**TASK PROMPT**
Scan the records for the string "reflexivity", then copy each line that has it.

(Stored data entries)
[Start of section]

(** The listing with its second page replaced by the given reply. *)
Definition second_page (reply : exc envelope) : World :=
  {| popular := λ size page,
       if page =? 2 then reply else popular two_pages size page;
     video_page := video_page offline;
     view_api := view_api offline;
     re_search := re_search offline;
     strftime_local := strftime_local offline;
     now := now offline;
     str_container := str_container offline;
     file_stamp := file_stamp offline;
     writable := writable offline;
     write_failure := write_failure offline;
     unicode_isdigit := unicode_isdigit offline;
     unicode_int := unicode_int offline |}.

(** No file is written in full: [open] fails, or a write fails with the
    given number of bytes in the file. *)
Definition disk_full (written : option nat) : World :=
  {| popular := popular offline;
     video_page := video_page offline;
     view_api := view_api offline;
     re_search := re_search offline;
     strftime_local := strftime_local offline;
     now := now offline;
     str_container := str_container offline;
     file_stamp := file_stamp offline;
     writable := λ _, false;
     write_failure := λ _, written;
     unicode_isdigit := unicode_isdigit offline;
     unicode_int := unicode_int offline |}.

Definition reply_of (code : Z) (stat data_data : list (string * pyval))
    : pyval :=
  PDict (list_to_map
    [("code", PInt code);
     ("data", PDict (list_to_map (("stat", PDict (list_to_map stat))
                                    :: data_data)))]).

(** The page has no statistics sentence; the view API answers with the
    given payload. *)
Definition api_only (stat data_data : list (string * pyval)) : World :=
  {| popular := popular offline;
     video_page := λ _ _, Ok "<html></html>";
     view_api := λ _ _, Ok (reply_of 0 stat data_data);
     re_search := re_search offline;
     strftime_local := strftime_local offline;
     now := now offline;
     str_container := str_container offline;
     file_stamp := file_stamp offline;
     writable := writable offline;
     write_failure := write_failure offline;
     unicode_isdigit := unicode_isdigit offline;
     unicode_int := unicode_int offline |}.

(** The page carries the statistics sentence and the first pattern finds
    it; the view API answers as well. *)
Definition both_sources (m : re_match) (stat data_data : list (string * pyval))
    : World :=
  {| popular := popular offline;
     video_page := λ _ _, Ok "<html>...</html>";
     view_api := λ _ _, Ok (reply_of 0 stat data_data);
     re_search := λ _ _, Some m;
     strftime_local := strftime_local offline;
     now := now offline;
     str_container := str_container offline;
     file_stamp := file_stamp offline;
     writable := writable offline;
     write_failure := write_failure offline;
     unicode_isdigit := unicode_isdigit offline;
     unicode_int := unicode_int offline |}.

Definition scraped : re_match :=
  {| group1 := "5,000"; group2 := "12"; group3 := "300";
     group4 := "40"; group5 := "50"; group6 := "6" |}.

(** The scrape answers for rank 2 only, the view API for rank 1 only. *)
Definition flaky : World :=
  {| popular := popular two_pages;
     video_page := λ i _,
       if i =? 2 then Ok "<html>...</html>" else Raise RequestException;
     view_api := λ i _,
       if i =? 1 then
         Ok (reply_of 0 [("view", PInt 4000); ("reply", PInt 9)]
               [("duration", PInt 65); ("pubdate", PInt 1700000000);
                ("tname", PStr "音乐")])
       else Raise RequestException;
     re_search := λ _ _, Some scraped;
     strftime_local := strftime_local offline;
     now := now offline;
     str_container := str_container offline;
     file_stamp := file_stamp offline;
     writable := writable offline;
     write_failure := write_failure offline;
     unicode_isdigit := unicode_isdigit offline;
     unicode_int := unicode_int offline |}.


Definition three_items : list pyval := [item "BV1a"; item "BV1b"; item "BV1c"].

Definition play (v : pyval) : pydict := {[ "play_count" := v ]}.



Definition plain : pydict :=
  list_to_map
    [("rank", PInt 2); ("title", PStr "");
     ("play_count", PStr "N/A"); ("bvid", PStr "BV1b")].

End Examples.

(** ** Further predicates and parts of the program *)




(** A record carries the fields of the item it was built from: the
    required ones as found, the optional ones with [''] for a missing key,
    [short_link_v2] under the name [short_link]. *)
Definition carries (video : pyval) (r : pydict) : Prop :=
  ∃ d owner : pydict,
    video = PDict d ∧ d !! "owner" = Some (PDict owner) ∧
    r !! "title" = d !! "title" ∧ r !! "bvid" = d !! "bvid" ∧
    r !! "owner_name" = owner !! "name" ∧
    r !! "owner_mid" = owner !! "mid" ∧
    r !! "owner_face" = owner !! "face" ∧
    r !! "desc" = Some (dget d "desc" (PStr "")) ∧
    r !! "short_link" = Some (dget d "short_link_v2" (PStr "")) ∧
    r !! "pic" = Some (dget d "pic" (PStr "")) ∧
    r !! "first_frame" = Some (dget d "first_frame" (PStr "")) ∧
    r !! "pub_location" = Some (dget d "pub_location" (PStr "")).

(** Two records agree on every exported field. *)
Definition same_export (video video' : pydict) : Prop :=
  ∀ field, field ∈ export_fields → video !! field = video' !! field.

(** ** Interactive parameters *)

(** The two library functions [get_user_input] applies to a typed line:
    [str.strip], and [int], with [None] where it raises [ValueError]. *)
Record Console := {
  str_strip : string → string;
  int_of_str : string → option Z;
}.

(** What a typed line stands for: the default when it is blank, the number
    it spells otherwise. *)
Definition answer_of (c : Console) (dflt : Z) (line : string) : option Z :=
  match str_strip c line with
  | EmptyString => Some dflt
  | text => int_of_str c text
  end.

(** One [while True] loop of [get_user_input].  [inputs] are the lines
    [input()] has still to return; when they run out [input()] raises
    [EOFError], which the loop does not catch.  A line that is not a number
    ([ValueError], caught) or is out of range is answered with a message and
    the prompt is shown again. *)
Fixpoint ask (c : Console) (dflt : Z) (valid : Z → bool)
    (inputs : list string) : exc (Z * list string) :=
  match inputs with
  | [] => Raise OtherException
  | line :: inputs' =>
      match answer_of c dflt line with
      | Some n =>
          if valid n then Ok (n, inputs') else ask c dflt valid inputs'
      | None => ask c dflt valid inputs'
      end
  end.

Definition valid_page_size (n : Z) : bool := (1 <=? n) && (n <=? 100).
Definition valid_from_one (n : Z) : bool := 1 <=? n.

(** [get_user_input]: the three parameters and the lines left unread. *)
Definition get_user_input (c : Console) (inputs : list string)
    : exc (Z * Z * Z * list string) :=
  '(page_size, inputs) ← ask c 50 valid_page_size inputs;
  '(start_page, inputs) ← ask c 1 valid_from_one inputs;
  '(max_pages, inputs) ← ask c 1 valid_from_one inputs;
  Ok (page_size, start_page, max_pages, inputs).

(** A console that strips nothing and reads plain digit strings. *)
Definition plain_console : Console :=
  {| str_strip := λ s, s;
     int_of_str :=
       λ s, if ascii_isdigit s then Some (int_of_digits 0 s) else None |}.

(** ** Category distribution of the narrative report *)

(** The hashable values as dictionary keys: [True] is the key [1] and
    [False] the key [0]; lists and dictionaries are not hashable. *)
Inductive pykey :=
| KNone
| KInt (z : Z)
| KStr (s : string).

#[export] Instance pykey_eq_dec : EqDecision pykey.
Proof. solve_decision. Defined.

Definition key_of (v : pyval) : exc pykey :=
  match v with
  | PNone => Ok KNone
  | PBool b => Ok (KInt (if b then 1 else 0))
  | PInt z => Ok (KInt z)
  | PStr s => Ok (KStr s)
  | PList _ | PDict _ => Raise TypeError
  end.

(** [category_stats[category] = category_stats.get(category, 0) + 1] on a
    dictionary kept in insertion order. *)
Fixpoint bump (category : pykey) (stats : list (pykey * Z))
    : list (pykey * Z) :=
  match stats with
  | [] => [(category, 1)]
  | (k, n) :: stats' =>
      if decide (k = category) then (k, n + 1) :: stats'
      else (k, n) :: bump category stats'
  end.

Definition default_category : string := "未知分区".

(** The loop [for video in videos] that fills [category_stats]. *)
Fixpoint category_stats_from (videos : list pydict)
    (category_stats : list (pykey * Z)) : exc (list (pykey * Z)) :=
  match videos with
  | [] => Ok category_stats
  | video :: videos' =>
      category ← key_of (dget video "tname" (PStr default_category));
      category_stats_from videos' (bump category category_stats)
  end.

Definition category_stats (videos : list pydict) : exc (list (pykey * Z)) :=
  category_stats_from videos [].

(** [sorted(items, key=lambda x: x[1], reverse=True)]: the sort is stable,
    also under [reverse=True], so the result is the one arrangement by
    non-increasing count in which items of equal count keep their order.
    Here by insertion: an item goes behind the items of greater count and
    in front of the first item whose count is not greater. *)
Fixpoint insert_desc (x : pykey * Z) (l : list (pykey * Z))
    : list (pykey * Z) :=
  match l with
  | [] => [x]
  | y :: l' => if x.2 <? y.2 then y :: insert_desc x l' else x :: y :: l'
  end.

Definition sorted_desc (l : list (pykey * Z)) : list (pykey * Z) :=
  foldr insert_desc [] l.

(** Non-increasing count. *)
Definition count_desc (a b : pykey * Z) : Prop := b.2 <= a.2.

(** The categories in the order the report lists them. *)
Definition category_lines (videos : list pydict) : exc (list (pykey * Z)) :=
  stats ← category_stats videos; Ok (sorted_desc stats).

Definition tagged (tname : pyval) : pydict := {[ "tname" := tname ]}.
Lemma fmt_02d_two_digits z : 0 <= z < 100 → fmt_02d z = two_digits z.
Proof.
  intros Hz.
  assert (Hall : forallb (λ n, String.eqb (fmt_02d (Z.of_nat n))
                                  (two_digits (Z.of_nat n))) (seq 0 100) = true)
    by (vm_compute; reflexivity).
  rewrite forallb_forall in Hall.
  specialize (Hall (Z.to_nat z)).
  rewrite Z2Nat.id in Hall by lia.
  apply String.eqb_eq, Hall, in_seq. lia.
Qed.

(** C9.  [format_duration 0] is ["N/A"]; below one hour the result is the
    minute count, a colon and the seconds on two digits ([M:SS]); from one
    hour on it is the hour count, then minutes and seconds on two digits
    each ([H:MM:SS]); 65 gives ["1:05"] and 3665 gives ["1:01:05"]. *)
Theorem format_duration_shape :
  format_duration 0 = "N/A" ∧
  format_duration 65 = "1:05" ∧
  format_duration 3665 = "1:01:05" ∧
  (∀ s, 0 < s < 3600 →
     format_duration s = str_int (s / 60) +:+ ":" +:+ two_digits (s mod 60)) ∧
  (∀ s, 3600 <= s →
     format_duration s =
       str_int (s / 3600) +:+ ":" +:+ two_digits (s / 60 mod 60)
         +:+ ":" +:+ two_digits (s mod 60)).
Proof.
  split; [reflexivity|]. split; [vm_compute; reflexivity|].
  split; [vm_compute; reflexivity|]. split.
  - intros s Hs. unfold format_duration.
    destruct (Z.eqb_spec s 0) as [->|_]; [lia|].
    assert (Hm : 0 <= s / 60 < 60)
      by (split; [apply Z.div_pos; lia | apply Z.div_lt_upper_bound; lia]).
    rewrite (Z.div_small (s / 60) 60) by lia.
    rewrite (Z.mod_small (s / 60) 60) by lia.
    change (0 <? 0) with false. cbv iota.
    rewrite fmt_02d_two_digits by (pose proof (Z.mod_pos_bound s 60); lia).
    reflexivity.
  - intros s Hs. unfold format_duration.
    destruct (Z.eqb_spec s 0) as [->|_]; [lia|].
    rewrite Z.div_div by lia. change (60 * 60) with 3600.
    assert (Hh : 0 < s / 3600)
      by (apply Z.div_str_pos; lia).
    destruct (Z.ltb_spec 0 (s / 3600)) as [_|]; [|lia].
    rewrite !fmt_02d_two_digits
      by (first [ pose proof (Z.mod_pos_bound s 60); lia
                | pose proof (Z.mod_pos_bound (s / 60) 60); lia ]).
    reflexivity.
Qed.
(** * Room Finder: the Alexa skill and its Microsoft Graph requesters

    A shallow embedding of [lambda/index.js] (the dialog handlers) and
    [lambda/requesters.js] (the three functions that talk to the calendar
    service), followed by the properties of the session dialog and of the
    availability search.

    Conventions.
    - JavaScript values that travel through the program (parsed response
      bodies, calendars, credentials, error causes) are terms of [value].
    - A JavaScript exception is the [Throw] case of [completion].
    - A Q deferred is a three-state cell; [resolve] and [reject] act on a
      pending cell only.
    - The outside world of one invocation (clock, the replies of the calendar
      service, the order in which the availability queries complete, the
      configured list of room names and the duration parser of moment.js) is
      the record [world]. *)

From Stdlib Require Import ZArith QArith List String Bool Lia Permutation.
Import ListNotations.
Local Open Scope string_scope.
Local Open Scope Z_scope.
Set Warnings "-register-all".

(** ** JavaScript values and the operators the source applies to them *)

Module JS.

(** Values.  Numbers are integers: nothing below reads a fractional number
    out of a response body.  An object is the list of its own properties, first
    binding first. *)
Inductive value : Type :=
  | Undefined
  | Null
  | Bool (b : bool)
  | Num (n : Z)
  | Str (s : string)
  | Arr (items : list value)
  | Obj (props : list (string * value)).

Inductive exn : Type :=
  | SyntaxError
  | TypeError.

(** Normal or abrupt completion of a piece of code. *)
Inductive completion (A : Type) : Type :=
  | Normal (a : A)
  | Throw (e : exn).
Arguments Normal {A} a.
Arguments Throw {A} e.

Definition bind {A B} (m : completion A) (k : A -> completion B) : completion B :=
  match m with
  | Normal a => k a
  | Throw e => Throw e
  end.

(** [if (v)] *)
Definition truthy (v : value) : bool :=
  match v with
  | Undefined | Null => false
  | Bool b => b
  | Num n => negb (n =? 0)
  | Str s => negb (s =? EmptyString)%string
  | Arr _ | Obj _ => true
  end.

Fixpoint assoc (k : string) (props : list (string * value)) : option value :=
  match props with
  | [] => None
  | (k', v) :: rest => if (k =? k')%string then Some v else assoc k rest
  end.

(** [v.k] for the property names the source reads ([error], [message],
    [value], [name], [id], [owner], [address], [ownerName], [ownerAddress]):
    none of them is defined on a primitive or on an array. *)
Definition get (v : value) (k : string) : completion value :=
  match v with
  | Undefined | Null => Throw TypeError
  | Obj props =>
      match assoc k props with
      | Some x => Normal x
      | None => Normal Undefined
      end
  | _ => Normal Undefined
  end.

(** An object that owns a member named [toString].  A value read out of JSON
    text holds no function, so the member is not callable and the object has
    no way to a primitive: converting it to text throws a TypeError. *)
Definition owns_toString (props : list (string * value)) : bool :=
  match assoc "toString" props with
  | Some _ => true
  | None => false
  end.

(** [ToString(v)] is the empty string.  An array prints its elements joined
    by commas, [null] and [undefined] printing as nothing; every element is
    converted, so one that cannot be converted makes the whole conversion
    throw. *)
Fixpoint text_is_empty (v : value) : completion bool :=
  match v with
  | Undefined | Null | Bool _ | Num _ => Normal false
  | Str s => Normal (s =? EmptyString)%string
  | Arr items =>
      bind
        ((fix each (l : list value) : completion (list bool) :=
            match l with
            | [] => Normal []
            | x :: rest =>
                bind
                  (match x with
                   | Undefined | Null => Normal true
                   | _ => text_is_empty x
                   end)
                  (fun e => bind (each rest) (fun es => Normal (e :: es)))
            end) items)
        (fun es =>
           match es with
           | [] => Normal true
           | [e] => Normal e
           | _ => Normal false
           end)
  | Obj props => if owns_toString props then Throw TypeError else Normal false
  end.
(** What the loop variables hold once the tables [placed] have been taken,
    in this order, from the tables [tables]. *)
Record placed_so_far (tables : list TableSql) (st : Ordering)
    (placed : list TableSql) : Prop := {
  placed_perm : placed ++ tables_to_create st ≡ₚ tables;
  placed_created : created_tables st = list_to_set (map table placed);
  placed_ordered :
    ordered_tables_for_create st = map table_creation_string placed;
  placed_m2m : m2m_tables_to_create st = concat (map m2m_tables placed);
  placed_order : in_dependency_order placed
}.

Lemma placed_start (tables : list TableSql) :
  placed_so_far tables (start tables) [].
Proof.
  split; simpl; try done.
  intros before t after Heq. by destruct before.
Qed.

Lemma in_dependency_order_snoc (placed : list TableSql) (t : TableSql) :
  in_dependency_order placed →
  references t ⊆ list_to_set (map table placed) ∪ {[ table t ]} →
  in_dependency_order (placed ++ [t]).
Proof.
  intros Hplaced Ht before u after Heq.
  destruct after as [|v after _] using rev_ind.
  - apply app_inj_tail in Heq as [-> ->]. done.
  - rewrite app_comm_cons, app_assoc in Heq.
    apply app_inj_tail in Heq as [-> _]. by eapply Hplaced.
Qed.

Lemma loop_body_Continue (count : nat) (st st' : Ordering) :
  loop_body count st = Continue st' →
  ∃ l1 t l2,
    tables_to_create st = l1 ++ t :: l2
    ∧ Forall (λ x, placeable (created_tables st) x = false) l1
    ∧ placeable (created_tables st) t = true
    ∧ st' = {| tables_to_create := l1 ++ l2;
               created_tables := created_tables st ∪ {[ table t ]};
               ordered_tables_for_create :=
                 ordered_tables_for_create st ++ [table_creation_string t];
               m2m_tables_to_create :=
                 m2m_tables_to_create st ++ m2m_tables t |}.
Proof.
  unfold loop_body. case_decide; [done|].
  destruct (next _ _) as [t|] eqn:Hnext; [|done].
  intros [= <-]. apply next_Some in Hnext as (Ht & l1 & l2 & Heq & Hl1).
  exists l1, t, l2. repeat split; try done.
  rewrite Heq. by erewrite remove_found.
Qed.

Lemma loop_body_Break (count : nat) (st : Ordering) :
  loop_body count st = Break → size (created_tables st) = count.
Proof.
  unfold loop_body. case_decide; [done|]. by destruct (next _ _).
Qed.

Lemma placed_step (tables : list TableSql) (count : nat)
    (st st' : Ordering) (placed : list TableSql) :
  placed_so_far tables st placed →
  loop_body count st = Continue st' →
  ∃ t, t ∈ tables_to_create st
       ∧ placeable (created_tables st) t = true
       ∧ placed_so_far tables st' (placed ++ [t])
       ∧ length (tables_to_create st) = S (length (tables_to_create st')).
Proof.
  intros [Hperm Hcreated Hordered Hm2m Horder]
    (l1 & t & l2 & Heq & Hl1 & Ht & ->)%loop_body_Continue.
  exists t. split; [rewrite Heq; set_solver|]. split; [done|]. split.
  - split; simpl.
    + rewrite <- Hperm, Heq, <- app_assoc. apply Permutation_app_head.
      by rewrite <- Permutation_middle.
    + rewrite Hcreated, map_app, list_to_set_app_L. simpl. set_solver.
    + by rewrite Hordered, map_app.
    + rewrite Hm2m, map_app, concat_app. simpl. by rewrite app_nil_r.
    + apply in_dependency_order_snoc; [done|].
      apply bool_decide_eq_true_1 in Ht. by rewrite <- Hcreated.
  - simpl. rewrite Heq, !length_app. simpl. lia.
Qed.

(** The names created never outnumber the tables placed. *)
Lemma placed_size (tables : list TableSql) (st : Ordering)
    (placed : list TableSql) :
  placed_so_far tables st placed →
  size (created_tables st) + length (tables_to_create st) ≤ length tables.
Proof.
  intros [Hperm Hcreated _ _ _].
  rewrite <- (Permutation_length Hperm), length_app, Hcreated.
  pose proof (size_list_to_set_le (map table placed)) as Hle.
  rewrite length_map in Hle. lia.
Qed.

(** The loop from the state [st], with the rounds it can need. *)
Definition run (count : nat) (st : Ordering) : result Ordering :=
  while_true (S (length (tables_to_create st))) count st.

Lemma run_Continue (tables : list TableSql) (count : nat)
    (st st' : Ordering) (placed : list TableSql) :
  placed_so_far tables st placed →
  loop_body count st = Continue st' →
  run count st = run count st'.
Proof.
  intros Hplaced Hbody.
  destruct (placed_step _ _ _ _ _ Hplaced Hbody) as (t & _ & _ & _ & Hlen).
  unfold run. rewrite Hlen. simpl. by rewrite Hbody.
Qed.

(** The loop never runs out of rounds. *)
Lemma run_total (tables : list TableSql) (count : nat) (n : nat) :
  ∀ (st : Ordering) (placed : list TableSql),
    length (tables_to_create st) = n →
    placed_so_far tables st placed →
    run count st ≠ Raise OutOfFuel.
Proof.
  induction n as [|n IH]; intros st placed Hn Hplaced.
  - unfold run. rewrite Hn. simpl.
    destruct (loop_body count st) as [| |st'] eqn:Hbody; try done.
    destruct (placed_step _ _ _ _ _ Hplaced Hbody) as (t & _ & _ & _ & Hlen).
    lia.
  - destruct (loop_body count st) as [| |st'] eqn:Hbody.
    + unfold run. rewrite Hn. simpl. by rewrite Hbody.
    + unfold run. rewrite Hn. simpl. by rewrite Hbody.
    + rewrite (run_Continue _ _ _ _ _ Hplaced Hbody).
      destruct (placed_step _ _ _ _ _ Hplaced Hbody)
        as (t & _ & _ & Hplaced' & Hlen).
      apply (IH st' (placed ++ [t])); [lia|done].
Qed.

[End of section]

**RESPONSE AREA**
    by (vm_compute; reflexivity).
  split; [reflexivity|]. split; [vm_compute; reflexivity|].
  split; [vm_compute; reflexivity|]. split.
    reflexivity.
    reflexivity.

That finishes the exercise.